Multi-layer protection based on IT security

The first step toward IT security best practices for EV charging ecosystem vendors is to restructure their organization: hire a Chief Information Security Officer (CISO). In the face of a large attack surface and the basic goal of protecting data from internal and external attacks, the CISO needs to work closely with the Chief Technology Officer (CTO) to coordinate IT security and trolley charging facility security.

IT security best practices such as X.509 Public key infrastructure (PKI), Transport Layer security (TLS), and security "tunnels" encrypt data transmitted over a network to protect communication and data exchange between cloud management software, EV charging points, EV, and the grid.

EV charging facilities providers should also be concerned about data privacy regulations involving personally identifiable information. Any organisation that transmits, processes or stores personally identifiable information should comply with the EU's General Data Protection Regulation (GDPR), Japan's Personal Information Protection Act (APPI), the US California Consumer Privacy Act (CCPA) and the new California Privacy Act (CPRA).

The Payment Card Industry Data Security Standard (PCI DSS) and SOC 1 Security standard provide security controls and measures to ensure that credit/debit card transaction activity is protected during transmission and storage. Specific controls include using tokens rather than readable data and storing only the last four digits of the credit card number.

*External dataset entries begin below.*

Lemma on_taken_ok f l :
  (forall b, usable b -> exists b', f b = Ok b' /\ usable b') -> live_ok l ->
  exists l', on_taken f l = Ok l' /\ live_ok l' /\ (length (lv_data l') <= length (lv_data l))%nat.
Proof.
  intros Hf Hl. unfold on_taken. destruct (lv_taken l) as [b|] eqn:E; [|by exists l].
  unfold live_ok in Hl. rewrite E in Hl. destruct Hl as [Hh Hb]. destruct (Hf b Hb) as (b' & -> & Hb').
  eexists. split; [done|]. by split.
Qed.

Lemma run_op_hijacked o w : w_hijacked w = true -> run_op currentDate DetectContentType grow o w = Ok (inl tt, w).
Proof.
  intros Hh. destruct (hijacked_silent currentDate DetectContentType grow None w Hh) as (H1 & H2 & H3 & H4 & H5 & _).
  destruct o; cbn [run_op]; unfold ignore; by rewrite ?H1, ?H2, ?H3, ?H4, ?H5.
Qed.

Lemma Hijack_returns w b :
  w_hijacked w = false -> w_bufWriter w = Some b ->
  exists w', Hijack w = Ok (inl (Some (bw_Flush b)), w') /\ w_hijacked w' = true.
Proof.
  intros Hh Hb. unfold Hijack, mbind, W_bind, wget, wput, ignore, wflush. rewrite Hh. cbn. rewrite Hb. cbn.
  eexists. by split.
Qed.

Lemma act_ok a l : live_ok l ->
  exists l', act a l = Ok l' /\ live_ok l' /\ (length (lv_data l') <= length (lv_data l))%nat.
Proof.
  intros Hl. destruct a as [o|f|f|h| |n|p|p|]; cbn [act].
  - unfold live_ok in Hl. destruct (lv_taken l) as [b|] eqn:Et.
    + destruct Hl as [Hh Hb]. rewrite run_op_hijacked by done. eexists. split; [done|]. by split.
    + destruct Hl as (Hh & b & Hw & Hb). pose proof (good_run_op currentDate DetectContentType grow o) as Hg.
      destruct (good_returns _ _ b Hg Hw Hb) as (r & w' & b' & E & Hw' & Hb').
      pose proof (gd_keep _ Hg _ _ _ E) as Hk. rewrite E. eexists. split; [done|]. split; [|done].
      unfold live_ok. cbn. split; [congruence|]. eauto.
  - eexists. split; [done|]. by split.
  - eexists. split; [done|]. by split.
  - eexists. split; [done|]. by split.
  - unfold live_ok in Hl. destruct (lv_taken l) as [b|] eqn:Et.
    + destruct Hl as [Hh Hb].
      destruct (hijacked_silent currentDate DetectContentType grow None (lv_w l) Hh) as (_ & _ & _ & _ & _ & _ & ->).
      eexists. split; [done|]. by split.
    + destruct Hl as (Hh & b & Hw & Hb). destruct (Hijack_returns _ _ Hh Hw) as (w' & -> & Hh').
      eexists. split; [done|]. split; [|done]. split; [done | by apply usable_flush].
  - destruct (lv_taken l) as [b|] eqn:Et; [|by exists l]. eexists. split; [done|]. split; [|cbn; rewrite length_drop; lia].
    unfold live_ok in *. cbn. by rewrite Et in Hl.
  - destruct (on_taken_ok (fun b => let '(_, _, out) := conn_write b p in
      Ok (mkWriter (bw_size b) (bw_conn b) (bw_buf b) (bw_err b) out)) l) as (l' & -> & Hl'); [|done | by exists l'].
    intros b Hb. destruct (conn_write b p) as [[n e] out]. eexists. split; [done|].
    destruct Hb as [?|[? ?]]; [by left | by right; constructor].
  - destruct (on_taken_ok (fun b => match bw_Write b p with Ok (_, b') => Ok b' | Crash f => Crash f end) l)
      as (l' & -> & Hl'); [|done | by exists l'].
    intros b Hb. destruct (usable_write b p Hb) as (n & b' & -> & Hb'). by exists b'.
  - destruct (on_taken_ok (fun b => Ok (bw_Flush b)) l) as (l' & -> & Hl'); [|done | by exists l'].
    intros b Hb. eexists. split; [done | by apply usable_flush].
Qed.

Smart security measures in billing management systems also help identify and prevent payment fraud.

The endpoint Detection and Response (EDR) system continuously monitors devices accessing the EV charging management platform, identifies intrusions and responds quickly, preventing cybercriminals from penetrating the network and moving across other components, such as management software, cars, and power grids.

In addition, annual facility and application penetration testing should be conducted and a solid resolution plan should be developed for potential vulnerabilities discovered.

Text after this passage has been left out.